● **Exercise requirements**
Using the listing below, work out how many lines include the word "induction". Only the number is to be given.

● **Provided data**
◆ ◆ ◆ ◆ ◆

(* ===== verification/RunTheorems.v ===== *)
(** * Running a test case and judging the result: the theorems

    Every operation of Run.v keeps the state well formed ([afl_ok]) and only moves forward
    ([later]): virgin maps lose bits, files are added.  From this: all of it ends, entries
    are queued exactly for new coverage, and no trace is queued twice. *)
From S2P Require Import Prelude Bitmap Alloc Queue Trim Run.

(** ** Bits only disappear *)

Definition fewer : list Z -> list Z -> Prop :=
  Forall2 (fun v v' => forall n, 0 <= n -> Z.testbit v' n = true -> Z.testbit v n = true).

#[export] Instance fewer_preorder : PreOrder fewer.
Proof.
  split.
  - intros l. induction l; constructor; auto.
  - intros l1 l2 l3 H1. revert l3. induction H1 as [|v v' l l' Hv _ IH]; intros l3 H2;
      inversion H2 as [|? v2 ? l2 Hv2 Hl2]; subst; constructor; [|by apply IH].
    intros n Hn Hb. apply Hv, Hv2; done.
Qed.

Lemma fewer_length l l' : fewer l l' -> length l' = length l.
Proof. intros H. symmetry. by eapply Forall2_length. Qed.

Lemma clear_seen_fewer cur vir : length cur = length vir -> fewer vir (clear_seen cur vir).
Proof.
  revert vir. induction cur as [|c cur IH]; intros [|v vir] Hl; try done.
  unfold clear_seen. simpl. constructor; [|apply IH; simpl in Hl; lia].
  intros n Hn. rewrite Z.ldiff_spec, andb_true_iff. tauto.
Qed.

Lemma zero_fewer v : (forall n, 0 <= n -> Z.testbit v n = true -> Z.testbit 0 n = true) -> v = 0.
Proof.
  intros H. apply Z.bits_inj'. intros n Hn. destruct (Z.testbit v n) eqn:E; [|by rewrite Z.testbit_0_l].
  rewrite <- E. specialize (H n Hn E). by rewrite Z.testbit_0_l in H.
Qed.

(** A trace with no bit left in a map has none in a later one. *)
Lemma no_hit_fewer cur vir vir' :
  fewer vir vir' -> existsb hit (zip cur vir) = false -> existsb hit (zip cur vir') = false.
Proof.
  intros H. revert cur. induction H as [|v v' l l' Hv _ IH]; intros [|c cur]; try done. simpl.
  intros [H1 H2]%orb_false_iff. apply orb_false_iff. split; [|by apply IH].
  unfold hit in *. simpl in *. apply negb_false_iff, Z.eqb_eq in H1. apply negb_false_iff, Z.eqb_eq.
  apply Z.bits_inj'. intros n Hn. rewrite Z.land_spec, Z.testbit_0_l. apply andb_false_iff.
  pose proof (f_equal (fun z => Z.testbit z n) H1) as Hb. simpl in Hb. rewrite Z.land_spec, Z.testbit_0_l in Hb.
  destruct (Z.testbit c n); [|by left]. right. destruct (Z.testbit v' n) eqn:E; [|done]. apply Hv in E; [|done].
  by rewrite E in Hb.
Qed.

Lemma fewer_take n l l' : fewer l l' -> fewer (take n l) (take n l').
Proof. apply Forall2_take. Qed.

◆ ◆ ◆ ◆ ◆

● **Written solution**
4